Dataset records.
(** [argv[0]] of an empty vector is its NULL terminator, which the code
    passes on as a string: undefined behaviour. *)
Definition BB_EXECVP_or_die (argv : list cstr) : M unit :=
  match argv with
  | argv0 :: _ =>
      discard (BB_EXECVP argv0 argv) ;;
      (* SUSv3-mandated exit codes *)
      e <- get_errno ;;
      assign_xfunc_error_retval (if e =? ENOENT then 127 else 126) ;;
      bb_perror_msg_and_die (cs "can't execute '" ++ argv0 ++ cs "'")
  | [] => fun st => (Halt Undefined, st)
  end.

End Dispatcher.

(** ** The specification's vocabulary *)

(** The probe as a function of the file system alone: accessible for
    execution, and a stat that succeeds on a regular file. *)
Definition is_executable (sys : os) (name : cstr) : bool :=
  match os_access sys name X_OK, os_stat sys name with
  | Ok _, Ok s => S_ISREG (st_mode s)
  | _, _ => false
  end.

(** The components of a search path: the substrings between delimiters. A
    path of [n] delimiters has [n + 1] components, any of them possibly
    empty. *)
Fixpoint components (s : cstr) : list cstr :=
  match s with
  | [] => [[]]
  | a :: s' =>
      if Ascii.eqb a ":" then [] :: components s'
      else match components s' with
           | c :: l => (a :: c) :: l
           | [] => [[a]]
           end
  end.

(** The Candidate Path of a component: [component + "/" + name], or the
    bare name for an empty component. *)
Definition candidate_path (name c : cstr) : cstr :=
  match c with
  | [] => name
  | _ :: _ => c ++ "/"%char :: name
  end.

(** Where line 59 leaves [*PATHp]: after the delimiter that ends the
    component starting at [o], at the head of the components [post] that
    follow it, or NULL when nothing follows. *)
Definition cursor_after (PATH : cstr) (o : nat) (c : option ptr)
  (post : list cstr) : Prop :=
  match c with
  | None => post = []
  | Some q =>
      buf q = PATH /\
      (o < off q)%nat /\ (off q <= List.length PATH)%nat /\
      components (str_at q) = post
  end.

(** ** Sample environments *)

Module Sample.

Definition ENOENT_everywhere : os := mkos
  (fun _ _ => Fail ENOENT) (fun _ => Fail ENOENT) (fun _ => None)
  (fun _ _ => Some ENOENT).

(** Mode 0100755: a regular file, executable by all. *)
Definition rwxr_xr_x : stat_buf := mkstat 33261.

(** Mode 040755: a directory, searchable by all. *)
Definition drwxr_xr_x : stat_buf := mkstat 16877.

(** A system whose only file is the executable [file], whose only
    environment variable is [PATH = path], and where every [execvp]
    fails with [err]. *)
Definition with_file (file path : cstr) (err : Z) : os := mkos
  (fun n _ => if cstr_eqb n file then Ok tt else Fail ENOENT)
  (fun n => if cstr_eqb n file then Ok rwxr_xr_x else Fail ENOENT)
  (fun v => if cstr_eqb v (cs "PATH") then Some path else None)
  (fun _ _ => Some err).

(** A system whose only entry is the directory [dir]. *)
Definition with_dir (dir : cstr) : os := mkos
  (fun n _ => if cstr_eqb n dir then Ok tt else Fail ENOENT)
  (fun n => if cstr_eqb n dir then Ok drwxr_xr_x else Fail ENOENT)
  (fun _ => None)
  (fun _ _ => Some ENOENT).

(** A system with no file at all, where every [execvp] succeeds. *)
Definition exec_succeeds : os := mkos
  (fun _ _ => Fail ENOENT) (fun _ => Fail ENOENT) (fun _ => None)
  (fun _ _ => None).

Definition EACCES : Z := 13.

Definition start : proc := mkproc 0 0 [].

(** A registry with the single applet [ls], number 0, not noexec. *)
Definition registry : applets := mkapplets
  (fun n => if cstr_eqb n (cs "ls") then 0 else -1)
  (fun _ => false)
  (cs "/proc/self/exe").

End Sample.

(** ** [BB_EXECVPE] *)

(** The environment block [environ]: its ["NAME=value"] strings, in
    order. *)
Definition environ := list cstr.

(** [strncmp(e, n, strlen(n)) == 0 && e[strlen(n)] == '=']: the entry [e]
    binds the variable [n]. *)
Fixpoint starts_with (pre e : cstr) : bool :=
  match pre, e with
  | [], _ => true
  | a :: pre', b :: e' => Ascii.eqb a b && starts_with pre' e'
  | _ :: _, [] => false
  end.

Definition binds (n e : cstr) : bool := starts_with (n ++ ["="%char]) e.

(** [getenv(n)] over a block: the value of the first entry binding [n]. *)
Fixpoint env_get (n : cstr) (env : environ) : option cstr :=
  match env with
  | [] => None
  | e :: env' =>
      if binds n e then Some (skipn (List.length n + 1) e)
      else env_get n env'
  end.

Definition clearenv (env : environ) : environ := [].

(** The first entry binding [n] replaced by [s]; [None] when there is
    none. *)
Fixpoint env_replace (n s : cstr) (env : environ) : option environ :=
  match env with
  | [] => None
  | e :: env' =>
      if binds n e then Some (s :: env')
      else match env_replace n s env' with
           | Some r => Some (e :: r)
           | None => None
           end
  end.

(** The string has the form ["NAME=value"]. *)
Definition is_binding (s : cstr) : bool :=
  match nth_error s (span "=" s) with
  | Some _ => true
  | None => false
  end.

(** [putenv(s)], assumed to succeed: ["NAME=value"] replaces the entry of
    [NAME] or is added at the end; a string without ['='] removes the
    variable of that name. *)
Definition putenv (s : cstr) (env : environ) : environ :=
  if is_binding s then
    match env_replace (firstn (span "=" s) s) s env with
    | Some env' => env'
    | None => env ++ [s]
    end
  else filter (fun e => negb (binds s e)) env.

Section DispatcherEnv.

(** [execvp] searches the [PATH] of the environment block and hands the
    block to the new image: the system is taken as a function of it. *)
Variable sys : environ -> os.
Variable cfg : config.
Variable tab : applets.

(** The result is what [BB_EXECVP] gives, and the environment block on
    return. *)
Definition BB_EXECVPE (file : cstr) (argv envp : list cstr) (st : proc)
  (env : environ) : (result Z * proc) * environ :=
  let env := clearenv env in
  let env := fold_left (fun env s => putenv s env) envp env in
  (BB_EXECVP (sys env) cfg tab file argv st, env).

End DispatcherEnv.

(** ** More of the specification's vocabulary *)

(** A search path put together from its components. *)
Fixpoint join (l : list cstr) : cstr :=
  match l with
  | [] => []
  | [c] => c
  | c :: l' => c ++ ":"%char :: join l'
  end.

(** The library calls of one probe of [n]. *)
Definition probe_events (sys : os) (n : cstr) : list event :=
  EvAccess n X_OK ::
  match os_access sys n X_OK with
  | Ok _ => [EvStat n]
  | Fail _ => []
  end.

(** The library calls of a scan over the components [l]: each Candidate
    Path is allocated, probed and, unless it is the match that ends the
    scan, freed. *)
Fixpoint scan_events (sys : os) (name : cstr) (l : list cstr) : list event :=
  match l with
  | [] => []
  | c :: l' =>
      EvAlloc (candidate_path name c) ::
      probe_events sys (candidate_path name c) ++
      (if is_executable sys (candidate_path name c) then []
       else EvFree (candidate_path name c) :: scan_events sys name l')
  end.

Instructions for the task. With nothing left out, print the data above exactly.

Task output.
(** [argv[0]] of an empty vector is its NULL terminator, which the code
    passes on as a string: undefined behaviour. *)
Definition BB_EXECVP_or_die (argv : list cstr) : M unit :=
  match argv with
  | argv0 :: _ =>
      discard (BB_EXECVP argv0 argv) ;;
      (* SUSv3-mandated exit codes *)
      e <- get_errno ;;
      assign_xfunc_error_retval (if e =? ENOENT then 127 else 126) ;;
      bb_perror_msg_and_die (cs "can't execute '" ++ argv0 ++ cs "'")
  | [] => fun st => (Halt Undefined, st)
  end.

End Dispatcher.

(** ** The specification's vocabulary *)

(** The probe as a function of the file system alone: accessible for
    execution, and a stat that succeeds on a regular file. *)
Definition is_executable (sys : os) (name : cstr) : bool :=
  match os_access sys name X_OK, os_stat sys name with
  | Ok _, Ok s => S_ISREG (st_mode s)
  | _, _ => false
  end.

(** The components of a search path: the substrings between delimiters. A
    path of [n] delimiters has [n + 1] components, any of them possibly
    empty. *)
Fixpoint components (s : cstr) : list cstr :=
  match s with
  | [] => [[]]
  | a :: s' =>
      if Ascii.eqb a ":" then [] :: components s'
      else match components s' with
           | c :: l => (a :: c) :: l
           | [] => [[a]]
           end
  end.

(** The Candidate Path of a component: [component + "/" + name], or the
    bare name for an empty component. *)
Definition candidate_path (name c : cstr) : cstr :=
  match c with
  | [] => name
  | _ :: _ => c ++ "/"%char :: name
  end.

(** Where line 59 leaves [*PATHp]: after the delimiter that ends the
    component starting at [o], at the head of the components [post] that
    follow it, or NULL when nothing follows. *)
Definition cursor_after (PATH : cstr) (o : nat) (c : option ptr)
  (post : list cstr) : Prop :=
  match c with
  | None => post = []
  | Some q =>
      buf q = PATH /\
      (o < off q)%nat /\ (off q <= List.length PATH)%nat /\
      components (str_at q) = post
  end.

(** ** Sample environments *)

Module Sample.

Definition ENOENT_everywhere : os := mkos
  (fun _ _ => Fail ENOENT) (fun _ => Fail ENOENT) (fun _ => None)
  (fun _ _ => Some ENOENT).

(** Mode 0100755: a regular file, executable by all. *)
Definition rwxr_xr_x : stat_buf := mkstat 33261.

(** Mode 040755: a directory, searchable by all. *)
Definition drwxr_xr_x : stat_buf := mkstat 16877.

(** A system whose only file is the executable [file], whose only
    environment variable is [PATH = path], and where every [execvp]
    fails with [err]. *)
Definition with_file (file path : cstr) (err : Z) : os := mkos
  (fun n _ => if cstr_eqb n file then Ok tt else Fail ENOENT)
  (fun n => if cstr_eqb n file then Ok rwxr_xr_x else Fail ENOENT)
  (fun v => if cstr_eqb v (cs "PATH") then Some path else None)
  (fun _ _ => Some err).

(** A system whose only entry is the directory [dir]. *)
Definition with_dir (dir : cstr) : os := mkos
  (fun n _ => if cstr_eqb n dir then Ok tt else Fail ENOENT)
  (fun n => if cstr_eqb n dir then Ok drwxr_xr_x else Fail ENOENT)
  (fun _ => None)
  (fun _ _ => Some ENOENT).

(** A system with no file at all, where every [execvp] succeeds. *)
Definition exec_succeeds : os := mkos
  (fun _ _ => Fail ENOENT) (fun _ => Fail ENOENT) (fun _ => None)
  (fun _ _ => None).

Definition EACCES : Z := 13.

Definition start : proc := mkproc 0 0 [].

(** A registry with the single applet [ls], number 0, not noexec. *)
Definition registry : applets := mkapplets
  (fun n => if cstr_eqb n (cs "ls") then 0 else -1)
  (fun _ => false)
  (cs "/proc/self/exe").

End Sample.

(** ** [BB_EXECVPE] *)

(** The environment block [environ]: its ["NAME=value"] strings, in
    order. *)
Definition environ := list cstr.

(** [strncmp(e, n, strlen(n)) == 0 && e[strlen(n)] == '=']: the entry [e]
    binds the variable [n]. *)
Fixpoint starts_with (pre e : cstr) : bool :=
  match pre, e with
  | [], _ => true
  | a :: pre', b :: e' => Ascii.eqb a b && starts_with pre' e'
  | _ :: _, [] => false
  end.

Definition binds (n e : cstr) : bool := starts_with (n ++ ["="%char]) e.

(** [getenv(n)] over a block: the value of the first entry binding [n]. *)
Fixpoint env_get (n : cstr) (env : environ) : option cstr :=
  match env with
  | [] => None
  | e :: env' =>
      if binds n e then Some (skipn (List.length n + 1) e)
      else env_get n env'
  end.

Definition clearenv (env : environ) : environ := [].

(** The first entry binding [n] replaced by [s]; [None] when there is
    none. *)
Fixpoint env_replace (n s : cstr) (env : environ) : option environ :=
  match env with
  | [] => None
  | e :: env' =>
      if binds n e then Some (s :: env')
      else match env_replace n s env' with
           | Some r => Some (e :: r)
           | None => None
           end
  end.

(** The string has the form ["NAME=value"]. *)
Definition is_binding (s : cstr) : bool :=
  match nth_error s (span "=" s) with
  | Some _ => true
  | None => false
  end.

(** [putenv(s)], assumed to succeed: ["NAME=value"] replaces the entry of
    [NAME] or is added at the end; a string without ['='] removes the
    variable of that name. *)
Definition putenv (s : cstr) (env : environ) : environ :=
  if is_binding s then
    match env_replace (firstn (span "=" s) s) s env with
    | Some env' => env'
    | None => env ++ [s]
    end
  else filter (fun e => negb (binds s e)) env.

Section DispatcherEnv.

(** [execvp] searches the [PATH] of the environment block and hands the
    block to the new image: the system is taken as a function of it. *)
Variable sys : environ -> os.
Variable cfg : config.
Variable tab : applets.

(** The result is what [BB_EXECVP] gives, and the environment block on
    return. *)
Definition BB_EXECVPE (file : cstr) (argv envp : list cstr) (st : proc)
  (env : environ) : (result Z * proc) * environ :=
  let env := clearenv env in
  let env := fold_left (fun env s => putenv s env) envp env in
  (BB_EXECVP (sys env) cfg tab file argv st, env).

End DispatcherEnv.

(** ** More of the specification's vocabulary *)

(** A search path put together from its components. *)
Fixpoint join (l : list cstr) : cstr :=
  match l with
  | [] => []
  | [c] => c
  | c :: l' => c ++ ":"%char :: join l'
  end.

(** The library calls of one probe of [n]. *)
Definition probe_events (sys : os) (n : cstr) : list event :=
  EvAccess n X_OK ::
  match os_access sys n X_OK with
  | Ok _ => [EvStat n]
  | Fail _ => []
  end.

(** The library calls of a scan over the components [l]: each Candidate
    Path is allocated, probed and, unless it is the match that ends the
    scan, freed. *)
Fixpoint scan_events (sys : os) (name : cstr) (l : list cstr) : list event :=
  match l with
  | [] => []
  | c :: l' =>
      EvAlloc (candidate_path name c) ::
      probe_events sys (candidate_path name c) ++
      (if is_executable sys (candidate_path name c) then []
       else EvFree (candidate_path name c) :: scan_events sys name l')
  end.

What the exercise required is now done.